On June 15, 2003, at 1338 eastern daylight time, an Enstrom 280C, N5695D, owned and piloted by a commercial pilot, sustained substantial damage when it impacted water following a loss of engine power near West Branch, Michigan. Visual meteorological conditions prevailed at the time of the accident. The pilot reported serious injuries and his passenger reported no injuries. The 14 CFR Part 91 personal flight was not operating on a flight plan. The flight departed from a private helipad near West Branch, Michigan, at 1320 with an intended destination of Selkirk, Michigan.
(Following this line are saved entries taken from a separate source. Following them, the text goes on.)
(* ===== verification/Speech.v ===== *)
(** * Native-language speech: latency_lab/pidgin.py and speech_languages.py

    Which language a call speaks and with which model and voice
    ([apply_language_stack]), how a text is cut for the synthesiser ([split_text],
    [ejiro_spoken_text]) and how streamed PCM is re-framed ([pcm_stream]).  The
    synthesiser is the parameter [post]; the audio resampler of the Favour voice
    (package livekit) is not modelled, its input frames are. *)
From stdpp Require Import base list strings.
From Stdlib Require Import ZArith Lia.
From S2P Require Import Prelude Pystr Json.

(** ** Languages *)

Record language_profile := mkProfile {
  lang_name : str;
  lang_model : str;
  lang_voice : str;
  lang_url : str;
  request_language : str;
  request_timeout_seconds : Z;
  opening : str;
  goodbye : str;
  acknowledgement : str;
  inactivity_checkin : str;
  inactivity_goodbye : str;
}.

Definition LANGUAGES : list (str * language_profile) :=
  [(lit "yo", mkProfile (lit "Yoruba") (lit "coqui-yoruba-vits") (lit "balogun")
      (lit "http://102.88.137.124:8080/tts-yoruba/v1/audio/speech") [] 60
      (lit "Ẹ káàbọ̀. Báwo ni mo ṣe lè ràn yín lọ́wọ́ lónìí?") (lit "Ẹ ṣé gan-an. Ó dàbọ̀.")
      (lit "Ẹ jọ̀ọ́, ẹ fún mi ní àkókò díẹ̀ láti ṣàyẹ̀wò rẹ̀.")
      (lit "Ṣé ẹ ṣì wà níbẹ̀? Ṣé mo tún lè ràn yín lọ́wọ́?")
      (lit "Mi ò gbọ́ ìdáhùn yín, nítorí náà màá parí ìpè yìí báyìí. Ó dàbọ̀."));
   (lit "ha", mkProfile (lit "Hausa") (lit "coqui-hausa-vits") (lit "hausa")
      (lit "http://102.88.137.124:8080/tts-hausa/v1/audio/speech") [] 60
      (lit "Sannu da zuwa. Ta yaya zan iya taimaka muku yau?") (lit "Na gode sosai. Sai an jima.")
      (lit "Don Allah, ku ba ni ɗan lokaci in duba muku.")
      (lit "Kuna nan kuwa? Akwai wani abu da zan taimaka muku?")
      (lit "Ban ji amsarku ba, zan kawo ƙarshen kiran yanzu. Sai an jima."));
   (lit "ig", mkProfile (lit "Igbo") (lit "igbo-sorotts-three-voices-v1") (lit "chinedu")
      (lit "http://102.88.137.124:8080/tts-igbo/v1/audio/speech") (lit "ig") 1800
      (lit "Ndeewo. Kedu ka m ga-esi nyere gị aka taa?") (lit "Daalụ nke ukwuu. Ka ọ dị.")
      (lit "Biko, chere obere oge ka m lelee ya.")
      (lit "Ị ka nọ ebe ahụ? Ọ dị ihe ọzọ m nwere ike inyere gị aka?")
      (lit "Anụghị m azịza gị, ya mere m ga-akwụsị oku a ugbu a. Ka ọ dị."))].

(** [str(v or "").strip().lower()] *)
Definition tidy (v : json) : str := py_lower (str_strip v).

Definition is_pidgin (language : json) : bool :=
  in_strs (tidy language) [lit "pcm"; lit "pd"; lit "pidgin"; lit "nigerian pidgin"].

Definition language_code (value : json) : str :=
  let language := tidy value in
  if is_pidgin (JStr language) then lit "pcm"
  else if in_strs language [lit "yo"; lit "yor"; lit "yoruba"; lit "yorùbá"] then lit "yo"
  else if in_strs language [lit "ha"; lit "hau"; lit "hausa"] then lit "ha"
  else if in_strs language [lit "ig"; lit "ibo"; lit "igbo"] then lit "ig"
  else [].

Definition uses_sbpn (language : json) : bool := negb (bool_decide (language_code language = [])).

Definition HAUSA_TWB_VOICES : list (str * str) :=
  [(lit "haisha", lit "spk_f_1"); (lit "adamu", lit "spk_m_1"); (lit "muhammad", lit "spk_m_2")].
Definition HAUSA_LEGACY_VOICES : list str :=
  [[]; lit "default"; lit "hausa"; lit "musa"; lit "coqui-hausa-vits"; lit "hausa-twb-voice-1.0"].
Definition IGBO_VOICES : list (str * str) :=
  [(lit "chinedu", lit "ibo1"); (lit "eze", lit "ibo2"); (lit "ada", lit "ibo3")].
Definition IGBO_LEGACY_VOICES : list str :=
  [[]; lit "default"; lit "igbo"; lit "igbo-sorotts-three-voices-v1";
   lit "qwen-igbo-cleaned5h-epoch20"; lit "qwen-igbo-epoch20"].
Definition ABDUL_MODEL : str := lit "hausa-ljspeech-vits-epoch271".
Definition ABDUL_CHECKPOINT : str :=
  lit "a92c761456510945bd1a556987c673bc7768546f97436eb840bf6e06b4f64dc4".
The pilot reported he did not notice any anomalies with the engine gauges while in hover shortly after liftoff. The pilot noted he was in a climbing departure when he heard noises over his headset. The pilot stated he did not have enough engine power to continue flight, so he began an autorotation. The pilot reported he steered right during the autorotation and landed upright about 75 feet off the shore in about 2-1/2 feet of water.

A Federal Aviation Administration (FAA) airworthiness inspector conducted the on-scene inspection of the helicopter. The inspection of the helicopter confirmed flight control continuity. Both fuel tanks contained 25 gallons of fuel and the engine contained 8 quarts of oil. The main and tail rotors showed drivetrain continuity. A large hole was found in the crankcase, near the number one engine cylinder, and the number one connecting rod was protruding from the hole. Examination of the broken connecting rod cap revealed fracture features that were consistent with a fatigue-type failure. Additionally, the material encompassing the fatigue initiation point was galled along with several other areas of the bearing interface.

NTSB Probable Cause

The loss of engine power due to the fatigue failure of the connecting rod cap. A related factor was the unsuitable terrain the pilot encountered.